Arusha | Lake Manyara | Serengeti | Ngorongoro Crater | Maasai
See three Northern Tanzania National Parks, including the Serengeti, visit the Maasai tribe, and descend into the Ngorongoro Crater.
Day 1- Arusha National Park
This is the closest National Park to Arusha Town, Northern Tanzania’s safari capital. The park was established in 1960 and is 137 square kilometers (52 square miles).
The entrance gate leads into a shadowy mountain forest inhabited by inquisitive blue monkeys, olive baboons, and the most famous place in the northern safari circuit to see the acrobatic black-and-white colobus monkeys.
In the midst of the forest stands the spectacular steep, rocky cliffs of the Ngurdoto Crater which surrounds a wide marshy floor, sometimes dotted with buffalos and warthogs.
Further north, the beautiful Momela Lakes yield different hues of green and blue. The lake waters can often be tinged with pink from thousands of Flamingos. The lakes support a rich selection of resident and migratory water fowls all of which offer plenty of opportunities for bird watching. The park is also home to waterbucks, giraffes, dik-diks, duikers, zebras, and the occasional elephant sighting.
While in the park, the majestic snow-capped peaks of Mount Kilimanjaro can be seen, but it is Kilimanjaro’s unassuming cousin, Mount Meru, the fifth highest peak in Africa at 4566 meters (14990 feet), that dominates the park’s horizon.
Day 2- Lake Manyara National Park
Lake Manyara National Park’s name derives from a plant called Euphorbia tirucalii, known as ‘Olmanyara’ in the Maasai language. The Maasai use this plant to cover their bomas (hedges) which surround their dwellings.
Lake Manyara is 330 square kilometers (127 square miles) and was founded in 1960. It is located in Northern Tanzania, 126 kilometers (78 miles) west of Arusha Town and strategically located along the highway westward to the Ngorongoro Conservation Area and the Serengeti National Park.

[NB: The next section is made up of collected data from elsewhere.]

(** The query that is signed does not depend on the order of its parameters. *)
Lemma canonical_query_order params1 params2 :
  NoDup params1.*1 -> params1 ≡ₚ params2 -> build_canonical_query params1 = build_canonical_query params2.
Proof.
  intros Hnd Hp. unfold build_canonical_query. f_equal. apply (StronglySorted_unique_strong param_le).
  - intros [k v] [k' v'] H1 H2 Hle Hle'. pose proof (string_le_antisym _ _ Hle Hle') as E. cbn in E. subst k'. f_equal.
    rewrite merge_sort_Permutation in H1. rewrite merge_sort_Permutation, <-Hp in H2.
    apply list_elem_of_lookup in H1 as [i1 H1]. apply list_elem_of_lookup in H2 as [i2 H2].
    assert (i1 = i2) as <- by (eapply (NoDup_lookup _ _ _ k Hnd); rewrite list_lookup_fmap, ?H1, ?H2; done). congruence.
  - apply StronglySorted_merge_sort; apply _.
  - apply StronglySorted_merge_sort; apply _.
  - by rewrite !merge_sort_Permutation.
Qed.

(** ** Examples *)

(** Readers that take the id from the text and find success. *)
Definition demo_id (payload : list Z) : option (list Z) := (fun n => take n (drop 7 payload)) <$> find [34] (drop 7 payload).
Definition demo_json : Json :=
  mkJson demo_id (fun _ => None) (fun _ payload => (fun id => mkApi id 200 None) <$> demo_id payload)
    (fun payload => (fun id => (mkApi id 200 None, Some (codes "k1"))) <$> demo_id payload) (fun _ => true) (fun _ => true) (fun _ => true).
Definition demo_texts : Texts :=
  mkTexts (fun q => q) (fun n => codes "subscribe " ++ render_int n) (fun n => codes "ping " ++ render_int n) (fun _ _ => codes "order").
Definition demo_api : Endpoint := mkEndpoint (codes "api") 443 (codes "/ws-fapi").
Definition demo_stream : Endpoint := mkEndpoint (codes "stream") 443 (codes "/ws").
Definition demo_env (n : Z) : Env := mkEnv n Connecting true.
Abbreviation demo_run futures :=
  (run futures XRPUSDCConfig "XRPUSDC" 16 demo_json demo_texts (codes "key") demo_api demo_stream true 2000).
Definition demo_login (id : string) : list Z := id_payload (codes id) (Onepass.json "','status':200}").

Lemma answers_read_by_kind_witness :
  let payload := id_payload (request_id false CancelAllId 42) (Onepass.json "','status':200}") in
  spot_decode demo_json payload = Message (OeCancelAll (mkApi (codes "ordercancelAll_42") 200 None)) /\
  futures_decode demo_json (id_payload (request_id true ModifyId 42) (Onepass.json "','status':400}")) = Nothing.
Proof.
  intros payload. destruct (answers_read_by_kind demo_json CancelAllId 42) as [H1 _]. split.
  - rewrite H1 by (by vm_compute). by vm_compute.
  - exact (proj2 (answers_read_by_kind demo_json ModifyId 42) (Onepass.json "','status':400}")).
Defined.

Lemma modification_answer_dropped_witness :
  handle_api_payload true XRPUSDCConfig "XRPUSDC" 16 demo_json demo_texts (codes "key") demo_stream true (demo_env 0)
    (id_payload (request_id true ModifyId 42) (Onepass.json "','status':400}")) (new_session 8 false) = Some (new_session 8 false).
Proof. by apply modification_answer_dropped. Defined.

Definition demo_events : list (Env * Event) :=
  [(demo_env 0, Start); (demo_env 1, ApiEvent Established); (demo_env 2, ApiEvent (Receive (demo_login "l1") true true));
   (demo_env 3, ApiEvent (Receive (demo_login "s2") true true)); (demo_env 4, StreamEvent Established);
   (demo_env 5, StreamEvent (Receive (Onepass.json "{'e':'ORDER_TRADE_UPDATE'}") true true)); (demo_env 1000, KeepaliveRound)].

Lemma keepalive_never_starts_witness :
  exists s, demo_run true demo_events (new_session 8 true) = Some s /\ connected_ (stream_transport_ s) = true /\
    listen_key_ s = codes "k1" /\ keepalive_running_ s = false.
Proof.
  destruct (demo_run true demo_events (new_session 8 true)) as [s|] eqn:E; [|by vm_compute in E].
  exists s. split; [done|]. split; [|split].
  - vm_compute in E. by injection E as <-.
  - vm_compute in E. by injection E as <-.
  - apply (keepalive_never_starts true XRPUSDCConfig "XRPUSDC" 16 demo_json demo_texts (codes "key") demo_api demo_stream true 2000
      8 true demo_events s (demo_env 0) E).
    vm_compute in E. injection E as <-. by apply (bool_decide_unpack _); vm_compute.
Defined.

Some of the attractions found here may not be seen in other famous parks, such as the ground water forest-- an evergreen forest fed by freshwater springs-- and the Great Rift Valley escarpment, one of the most unique and beautiful sceneries in the park. You will be amazed by the diversity of wildlife species and habitats. The lake forms the most spectacular sight of the high diversity of bird species both migratory and resident, especially the spectacular volumes of flamingos.

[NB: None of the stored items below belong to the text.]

(** The time stamp of a line can be read back.  For every reading of the
    clock up to the year 2262 it has 29 characters and names the day, hour, minute,
    second and microsecond of the reading. *)
Theorem timestamp_read_back ts :
  0 <= ts < 2 ^ 63 ->
  length (format_iso8601_utc ts) = 29%nat /\ read_timestamp (format_iso8601_utc ts) = ts / k1000.
Proof.
  intros Hts. unfold format_iso8601_utc. set (sec := ts / 1000000000).
  assert (Hsec : 0 <= sec < 9223372037) by (unfold sec; zdiv).
  destruct (gmtime_ranges sec Hsec) as (H1 & H2 & H3 & H4 & H5 & H6 & Heq). set (t := gmtime_r sec) in *.
  assert (H7 : 0 <= (ts - sec * 1000000000) / k1000 < 10 ^ 6) by (unfold sec, k1000; zdiv).
  rewrite !pad_fixed by (cbn [Z.of_nat Pos.of_succ_nat Pos.succ]; lia).
  set (f1 := fixed 4 _). set (f2 := fixed 2 (tm_mon t + 1)). set (f3 := fixed 2 (tm_mday t)). set (f4 := fixed 2 (tm_hour t)).
  set (f5 := fixed 2 (tm_min t)). set (f6 := fixed 2 (tm_sec t)). set (f7 := fixed 6 _).
  assert (L1 : length f1 = 4%nat) by apply fixed_length. assert (L2 : length f2 = 2%nat) by apply fixed_length.
  assert (L3 : length f3 = 2%nat) by apply fixed_length. assert (L4 : length f4 = 2%nat) by apply fixed_length.
  assert (L5 : length f5 = 2%nat) by apply fixed_length. assert (L6 : length f6 = 2%nat) by apply fixed_length.
  assert (L7 : length f7 = 6%nat) by apply fixed_length. split.
  { rewrite !length_app, L1, L2, L3, L4, L5, L6, L7. done. }
  rewrite read_layout by done. unfold f1, f2, f3, f4, f5, f6, f7. rewrite !fixed_value by done. rewrite Heq.
  unfold sec, k1000. zdiv.
Qed.

Lemma timestamp_read_back_witness :
  format_iso8601_utc 1735689600123456789 = codes "[2025-01-01T00:00:00.123456Z]" /\
  read_timestamp (format_iso8601_utc 1735689600123456789) = 1735689600123456.
Proof. split; [by vm_compute | apply (timestamp_read_back 1735689600123456789); by vm_compute]. Defined.

End LogText.

(** ** The file sink *)

Module FileSink.
Import FixedPoint Text.

(** The file system maps names to contents, what is not flushed included. *)
Record FileSink := mkSink {
  filename_ : list Z;
  file_extension_ : list Z;
  max_size_ : Z;
  line_cnt_ : Z;
  index_ : Z;
  (** lines written since the last flush *)
  pending : Z;
}.

(** [find_last_of('.')] with the two [substr]: the extension has the dot. *)
Fixpoint split_last_dot (filename : list Z) : option (list Z * list Z) :=
  match filename with
  | [] => None
  | c :: rest =>
      match split_last_dot rest with
      | Some (name, ext) => Some (c :: name, ext)
      | None => if c =? 46 then Some ([], c :: rest) else None
      end
  end.

Definition path (s : FileSink) : list Z := filename_ s ++ file_extension_ s.
Definition rotated (s : FileSink) (k : Z) : list Z := filename_ s ++ codes "_" ++ to_string_u64 k ++ file_extension_ s.

(** [std::ofstream::open] truncates. *)
Definition open_file (name : list Z) (fs : gmap (list Z) (list Z)) : gmap (list Z) (list Z) := <[name := []]> fs.

Definition new_sink (filename : list Z) (max_size : Z) (fs : gmap (list Z) (list Z)) : FileSink * gmap (list Z) (list Z) :=
  let '(name, ext) := default (filename, []) (split_last_dot filename) in
  let ext := if bool_decide (ext = []) then codes ".txt" else ext in
  let s := mkSink name ext max_size 0 0 0 in
  (s, open_file (path s) fs).

Definition tellp (s : FileSink) (fs : gmap (list Z) (list Z)) : Z := zlen (default [] (fs !! path s)).

(** [std::filesystem::rename] replaces the file that has the new name. *)
Definition rename_file (old new : list Z) (fs : gmap (list Z) (list Z)) : gmap (list Z) (list Z) := <[new := default [] (fs !! old)]> (delete old fs).

Definition rotate (s : FileSink) (fs : gmap (list Z) (list Z)) : FileSink * gmap (list Z) (list Z) :=
  let s := mkSink (filename_ s) (file_extension_ s) (max_size_ s) (line_cnt_ s) (index_ s + 1) 0 in
  (s, open_file (path s) (rename_file (path s) (rotated s (index_ s)) fs)).

Definition kMaxLineCnt : Z := 100.

Definition write (st : FileSink * gmap (list Z) (list Z)) (msg : list Z) : FileSink * gmap (list Z) (list Z) :=
  let '(s, fs) := st in
  let '(s, fs) := if max_size_ s <? tellp s fs + zlen msg + 1 then rotate s fs else (s, fs) in
  let fs := <[path s := default [] (fs !! path s) ++ msg ++ [10]]> fs in
  let flushed := kMaxLineCnt <=? line_cnt_ s in
  let line_cnt := if flushed then 0 else line_cnt_ s in
  (mkSink (filename_ s) (file_extension_ s) (max_size_ s) (line_cnt + 1) (index_ s) (if flushed then 0 else pending s + 1), fs).

Definition write_all (msgs : list (list Z)) (st : FileSink * gmap (list Z) (list Z)) : FileSink * gmap (list Z) (list Z) := foldl write st msgs.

Day 3 & 4- Serengeti National Park
The name “Serengeti” is derived from the Maasai word “Siringet” meaning endless plains. As you stand on the southern grass plains, you experience this vastness. The Serengeti became Tanzania’s first national park in 1951. At this time, the Serengeti National Park also included the Ngorongoro Conservation Area and Tanzania was called Tanganyika. Further alterations in 1959 resulted in the park boundaries which we see today. Covering 14763 sq kilometers (5700 sq miles), the park is almost the size of Northern Ireland or Connecticut, making it Tanzania’s second largest national park. It is Tanzania’s oldest and most famous national park, a UNESCO World Heritage Site, and recently proclaimed a World Wide Wonder.

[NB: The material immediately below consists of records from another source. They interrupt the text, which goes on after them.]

Lemma tracker_since_reset_witness :
  (let t1 := track (reset demo_used_tracker) demo_updates in let t0 := track new_tracker demo_updates in
   (zlen demo_updates < two64 ->
    valid_entries t1 (size_snapshots t1) ≡ₚ snap_size <$> lastn kMaxSnapshots demo_updates /\
    valid_entries t1 (distance_snapshots t1) ≡ₚ snap_distance <$> lastn kMaxSnapshots demo_updates) /\
   stability_score t1 = stability_score t0 /\ persistence_score t1 = persistence_score t0 /\
   distance_consistency_score t1 = distance_consistency_score t0 /\
   composite_quality t1 = composite_quality t0 /\ 0 <= composite_quality t1 <= kSignalScale) /\
  composite_quality (track (reset demo_used_tracker) demo_updates) = 9850.
Proof.
  split; [|vm_compute; reflexivity].
  apply (tracker_since_reset demo_used_tracker demo_updates). split; vm_compute; reflexivity.
Defined.

Definition demo_wall_book : Book MemoryPool.pool :=
  demo_after [demo_msg MUAdd kBuy 4000 300; demo_msg MUAdd kBuy 3999 900; demo_msg MUAdd kBuy 3000 500;
              demo_msg MUAdd kSell 4001 100].

Lemma detect_wall_exact_witness :
  exists info qty idx,
    detect_wall XRPUSDCConfig kBuy 3 2000 10 (min_price_int (config demo_wall_book)) [0; 0; 0] [0; 0; 0; 0]
      demo_wall_book = Some (info, qty, idx, demo_wall_book) /\
    reports XRPUSDCConfig (bid_side demo_wall_book) (min_price_int (config demo_wall_book))
      (bid_price (bbo demo_wall_book)) 2000 10
      (take 3 (active_levels true (bid_side demo_wall_book))) info.
Proof.
  destruct (demo_after_ok [demo_msg MUAdd kBuy 4000 300; demo_msg MUAdd kBuy 3999 900;
    demo_msg MUAdd kBuy 3000 500; demo_msg MUAdd kSell 4001 100]) as [Hok Hcfg]; [by repeat constructor|].
  fold demo_wall_book in Hok, Hcfg.
  assert (Hbbo : bbo demo_wall_book = mkBBO 4000 4001 300 100) by (vm_compute; reflexivity).
  apply (detect_wall_exact XRPUSDCConfig kBuy 3 2000 10 [0; 0; 0] [0; 0; 0; 0] demo_wall_book Hok).
  - done.
  - done.
  - by rewrite Hcfg.
  - rewrite Hcfg. vm_compute. discriminate.
  - done.
  - done.
  - by rewrite Hbbo.
  - by rewrite Hbbo.
  - change (bid_price (bbo demo_wall_book) <> 0). by rewrite Hbbo.
Defined.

The park is the center of the Serengeti ecosystem, which is roughly defined by the annual wildebeest migration. However, it offers much more than just this migration. The Serengeti’s colorful topography of mountains, rolling hills, rivers, and plains provide a year-round habitat for many Tanzanian species. Even when the migration is quiet, the Serengeti offers arguably the most scintillating game-viewing in Africa with great herds of buffalos, giraffes, groups of elephants, eland, topi, impala, gazelles, and the spectacle of predators like prides of lions, leopards, cheetahs, jackals, and hyenas.
But there is more than big games-- more than 500 species of birds, ranging from the oversized Ostrich, to the bizarre secretary bird of the open grassland, to the eagles that soar above the beautiful sky.
In addition to everything else, one of the most unique features of the Serengeti is the beautiful rock outcrops known as “kopjes” (pronounced “copy” from the Dutch word meaning “little heads”). The technical term for kopjes is inselbergs. The intriguing round shapes of these ancient granite rocks are the result of cracking and erosion from exposure to the sun, wind, and rain.
Day 5- Maasai & Ngorongoro Crater
The Ngorongoro Conservation Area boasts the finest blend of landscape, wildlife, people, and archaeological sites in Africa. The rich pasture and permanent water of the crater floor support a large resident population of wildlife. Up to 25,000 predominantly grazing animals live with predators and about 500 species of birds.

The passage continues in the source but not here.